Der Streitfall
Eine Gastronomin wurde vom Finanzamt geprüft – konkret per Kassennachschau nach § 146b AO. Anlass war eine anonyme Anzeige. Die Prüfung blieb folgenlos, ein steuerstrafrechtlicher Verstoß wurde nicht festgestellt. Im Anschluss verlangte die Betroffene Einsicht in die Steuerakten sowie Auskunft nach Art. 15 DSGVO, um Rückschlüsse auf den Inhalt und Urheber der Anzeige zu ziehen. Doch sowohl das Finanzamt als auch das Finanzgericht lehnten ab.
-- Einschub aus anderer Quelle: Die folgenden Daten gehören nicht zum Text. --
Lemma ParseV2rayUsers_stale (users : list (option VMessUser))
    (c : APIClient) (userList : list UserInfo) (user : VMessUser) :
  None ∉ users -> Some user ∈ users -> VM_OnlineCount user = 0 ->
  LastReportOnline (ParseV2rayUsers c users userList).2 !! VM_UID user = None.
Proof.
  revert c userList. induction users as [|[u|] users IH];
    intros c userList Hnil Hin HO.
  - by apply elem_of_nil in Hin.
  - apply not_elem_of_cons in Hnil as [_ Hnil]. cbn [ParseV2rayUsers].
    pose proof (ParseV2rayUser_stale c u) as Hu.
    destruct (ParseV2rayUser c u) as [c1 out] eqn:Hturn. cbn in Hu.
    apply elem_of_cons in Hin as [[= <-]|Hin].
    + destruct out;
        (eapply shrinks_lookup_None;
         [apply ParseV2rayUsers_shrinks|by apply Hu]).
    + destruct out; by apply IH.
  - destruct Hnil. by left.
Qed.

Lemma ParseTrojanUsers_stale (users : list (option TrojanUser))
    (c : APIClient) (userList : list UserInfo) (user : TrojanUser) :
  None ∉ users -> Some user ∈ users -> TJ_OnlineCount user = 0 ->
  LastReportOnline (ParseTrojanUsers c users userList).2 !! TJ_UID user = None.
Proof.
  revert c userList. induction users as [|[u|] users IH];
    intros c userList Hnil Hin HO.
  - by apply elem_of_nil in Hin.
  - apply not_elem_of_cons in Hnil as [_ Hnil]. cbn [ParseTrojanUsers].
    pose proof (ParseTrojanUser_stale c u) as Hu.
    destruct (ParseTrojanUser c u) as [c1 out] eqn:Hturn. cbn in Hu.
    apply elem_of_cons in Hin as [[= <-]|Hin].
    + destruct out;
        (eapply shrinks_lookup_None;
         [apply ParseTrojanUsers_shrinks|by apply Hu]).
    + destruct out; by apply IH.
  - destruct Hnil. by left.
Qed.

Section Fetch.
Context `{Ext : External}.

(** X17.  After the V2ray or the Trojan adapter has gone through a
    decoded payload with no null entry, no user of the payload whose
    online count is 0 has a retained session count any more, wherever
    the user stands in the payload and however often. *)
Theorem user_list_clears_stale_counts (c : APIClient) (raw : RawMessage) :
  (forall users user,
     Unmarshal_slice Unmarshal_VMessUser raw = Some users ->
     None ∉ users -> Some user ∈ users -> VM_OnlineCount user = 0 ->
     LastReportOnline (ParseV2rayUserListResponse c raw).2
       !! VM_UID user = None) /\
  (forall users user,
     Unmarshal_slice Unmarshal_TrojanUser raw = Some users ->
     None ∉ users -> Some user ∈ users -> TJ_OnlineCount user = 0 ->
     LastReportOnline (ParseTrojanUserListResponse c raw).2
       !! TJ_UID user = None).
Proof.
  unfold ParseV2rayUserListResponse, ParseTrojanUserListResponse.
  split; intros users user ->.
  - apply ParseV2rayUsers_stale.
  - apply ParseTrojanUsers_stale.
Qed.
Der Bundesfinanzhof bestätigte nun diese Auffassung mit Urteil vom 15.07.2025 (Az.: IX R 25/24).
Die Entscheidung
Der BFH stellte klar: Der Steuerpflichtige hat im Regelfall keinen Anspruch auf Offenlegung der Inhalte einer anonymen Anzeige. Das gelte selbst dann, wenn die Anzeige personenbezogene Daten enthalte. Zwar begründet die DSGVO grundsätzlich ein Auskunftsrecht, doch dieses wird durch § 32c Abs. 1 Nr. 1 AO eingeschränkt. Die Preisgabe des Anzeigeinhalts könne die Aufgaben der Finanzverwaltung – insbesondere die gleichmäßige Besteuerung – gefährden. Zudem schützt das Geheimhaltungsinteresse des Hinweisgebers vor Rückschlüssen auf dessen Identität. Nur wenn der Betroffene unberechtigt strafrechtlich verfolgt würde, könne im Einzelfall etwas anderes gelten – ein solcher Ausnahmefall lag hier jedoch nicht vor.